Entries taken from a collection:

***

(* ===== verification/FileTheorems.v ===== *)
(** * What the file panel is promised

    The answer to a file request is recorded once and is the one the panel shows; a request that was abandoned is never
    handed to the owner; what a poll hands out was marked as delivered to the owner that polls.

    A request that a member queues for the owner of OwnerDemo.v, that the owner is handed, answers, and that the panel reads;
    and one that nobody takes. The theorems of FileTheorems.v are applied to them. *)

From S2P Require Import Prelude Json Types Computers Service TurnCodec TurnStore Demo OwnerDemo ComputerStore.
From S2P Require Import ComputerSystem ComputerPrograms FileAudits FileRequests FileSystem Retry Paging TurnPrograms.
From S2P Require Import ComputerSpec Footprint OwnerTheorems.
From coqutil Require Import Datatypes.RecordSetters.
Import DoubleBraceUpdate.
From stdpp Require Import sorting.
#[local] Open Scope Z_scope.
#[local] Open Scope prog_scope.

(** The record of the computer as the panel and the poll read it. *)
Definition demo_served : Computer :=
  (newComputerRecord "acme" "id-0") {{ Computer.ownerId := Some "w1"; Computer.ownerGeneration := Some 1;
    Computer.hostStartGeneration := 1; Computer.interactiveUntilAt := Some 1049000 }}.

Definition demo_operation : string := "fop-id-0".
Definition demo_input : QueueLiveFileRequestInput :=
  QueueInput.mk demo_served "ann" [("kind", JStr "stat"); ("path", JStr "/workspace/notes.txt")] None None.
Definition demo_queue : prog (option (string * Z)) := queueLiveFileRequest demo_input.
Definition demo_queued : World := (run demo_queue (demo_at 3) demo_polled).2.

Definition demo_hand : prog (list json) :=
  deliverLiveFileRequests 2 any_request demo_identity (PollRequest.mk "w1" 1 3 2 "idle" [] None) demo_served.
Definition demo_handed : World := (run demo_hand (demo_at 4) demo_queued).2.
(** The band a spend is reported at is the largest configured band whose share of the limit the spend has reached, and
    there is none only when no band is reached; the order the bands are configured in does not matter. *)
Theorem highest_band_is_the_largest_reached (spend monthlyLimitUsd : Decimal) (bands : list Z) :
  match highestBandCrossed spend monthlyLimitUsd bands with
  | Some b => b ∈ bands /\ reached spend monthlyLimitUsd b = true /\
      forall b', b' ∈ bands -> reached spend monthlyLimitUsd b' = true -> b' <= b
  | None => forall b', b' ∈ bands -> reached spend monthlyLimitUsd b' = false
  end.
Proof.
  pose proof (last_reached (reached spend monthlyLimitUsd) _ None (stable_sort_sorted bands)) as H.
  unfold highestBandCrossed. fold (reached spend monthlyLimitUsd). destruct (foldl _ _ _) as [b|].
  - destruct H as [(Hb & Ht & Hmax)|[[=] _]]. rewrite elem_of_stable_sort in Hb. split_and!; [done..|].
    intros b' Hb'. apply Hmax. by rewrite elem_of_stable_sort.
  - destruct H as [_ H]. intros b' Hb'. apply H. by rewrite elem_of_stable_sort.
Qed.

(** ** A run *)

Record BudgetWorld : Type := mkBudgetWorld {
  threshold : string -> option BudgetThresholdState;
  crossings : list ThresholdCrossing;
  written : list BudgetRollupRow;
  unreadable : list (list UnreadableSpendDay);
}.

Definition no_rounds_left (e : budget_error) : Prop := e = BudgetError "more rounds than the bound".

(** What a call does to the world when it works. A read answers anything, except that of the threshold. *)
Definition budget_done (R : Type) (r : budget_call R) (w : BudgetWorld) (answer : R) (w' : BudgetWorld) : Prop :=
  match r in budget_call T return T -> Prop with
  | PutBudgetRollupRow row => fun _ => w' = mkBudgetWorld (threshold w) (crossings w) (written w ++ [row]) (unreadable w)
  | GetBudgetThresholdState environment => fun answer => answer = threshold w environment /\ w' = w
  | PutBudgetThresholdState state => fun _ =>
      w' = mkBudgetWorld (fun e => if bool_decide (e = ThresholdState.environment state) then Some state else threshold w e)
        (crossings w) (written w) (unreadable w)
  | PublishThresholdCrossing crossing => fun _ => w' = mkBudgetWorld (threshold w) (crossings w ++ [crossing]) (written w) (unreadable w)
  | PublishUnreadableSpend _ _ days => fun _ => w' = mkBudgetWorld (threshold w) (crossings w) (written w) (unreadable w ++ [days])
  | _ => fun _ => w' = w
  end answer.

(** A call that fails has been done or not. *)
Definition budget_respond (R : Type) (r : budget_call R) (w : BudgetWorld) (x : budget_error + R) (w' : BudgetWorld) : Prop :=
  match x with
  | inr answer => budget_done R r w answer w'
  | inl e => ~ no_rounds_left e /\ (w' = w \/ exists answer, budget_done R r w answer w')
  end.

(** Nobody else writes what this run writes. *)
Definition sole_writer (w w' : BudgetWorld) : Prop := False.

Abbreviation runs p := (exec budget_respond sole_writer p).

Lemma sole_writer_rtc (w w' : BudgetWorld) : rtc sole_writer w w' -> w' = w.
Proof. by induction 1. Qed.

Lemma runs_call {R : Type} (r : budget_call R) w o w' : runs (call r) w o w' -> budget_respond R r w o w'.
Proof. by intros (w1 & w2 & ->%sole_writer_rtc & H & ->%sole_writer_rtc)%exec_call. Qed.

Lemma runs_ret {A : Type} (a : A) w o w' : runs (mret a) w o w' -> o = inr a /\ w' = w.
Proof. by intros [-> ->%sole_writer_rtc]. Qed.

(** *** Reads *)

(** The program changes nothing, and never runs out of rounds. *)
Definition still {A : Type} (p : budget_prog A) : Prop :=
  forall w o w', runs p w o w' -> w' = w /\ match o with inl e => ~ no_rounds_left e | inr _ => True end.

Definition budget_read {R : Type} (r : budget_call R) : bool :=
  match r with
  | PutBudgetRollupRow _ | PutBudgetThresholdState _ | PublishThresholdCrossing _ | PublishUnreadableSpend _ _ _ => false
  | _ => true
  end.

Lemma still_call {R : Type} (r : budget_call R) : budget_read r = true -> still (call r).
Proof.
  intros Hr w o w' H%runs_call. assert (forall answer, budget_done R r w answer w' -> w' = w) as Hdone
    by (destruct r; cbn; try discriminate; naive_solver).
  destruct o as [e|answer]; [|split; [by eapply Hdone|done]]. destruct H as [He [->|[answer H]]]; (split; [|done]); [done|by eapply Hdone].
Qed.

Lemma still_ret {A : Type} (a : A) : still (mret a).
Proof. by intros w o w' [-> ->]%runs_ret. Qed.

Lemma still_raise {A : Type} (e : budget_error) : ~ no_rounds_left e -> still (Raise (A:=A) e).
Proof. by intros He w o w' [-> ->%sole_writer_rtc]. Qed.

***

Instructions for the task: The expected answer is an exact copy of the lines above, beginning at the line with "[row]) (unreadable w)" and ending at the line with "Abbreviation runs p", with both ends in.

Output for this task:
  | PutBudgetRollupRow row => fun _ => w' = mkBudgetWorld (threshold w) (crossings w) (written w ++ [row]) (unreadable w)
  | GetBudgetThresholdState environment => fun answer => answer = threshold w environment /\ w' = w
  | PutBudgetThresholdState state => fun _ =>
      w' = mkBudgetWorld (fun e => if bool_decide (e = ThresholdState.environment state) then Some state else threshold w e)
        (crossings w) (written w) (unreadable w)
  | PublishThresholdCrossing crossing => fun _ => w' = mkBudgetWorld (threshold w) (crossings w ++ [crossing]) (written w) (unreadable w)
  | PublishUnreadableSpend _ _ days => fun _ => w' = mkBudgetWorld (threshold w) (crossings w) (written w) (unreadable w ++ [days])
  | _ => fun _ => w' = w
  end answer.

(** A call that fails has been done or not. *)
Definition budget_respond (R : Type) (r : budget_call R) (w : BudgetWorld) (x : budget_error + R) (w' : BudgetWorld) : Prop :=
  match x with
  | inr answer => budget_done R r w answer w'
  | inl e => ~ no_rounds_left e /\ (w' = w \/ exists answer, budget_done R r w answer w')
  end.

(** Nobody else writes what this run writes. *)
Definition sole_writer (w w' : BudgetWorld) : Prop := False.

Abbreviation runs p := (exec budget_respond sole_writer p).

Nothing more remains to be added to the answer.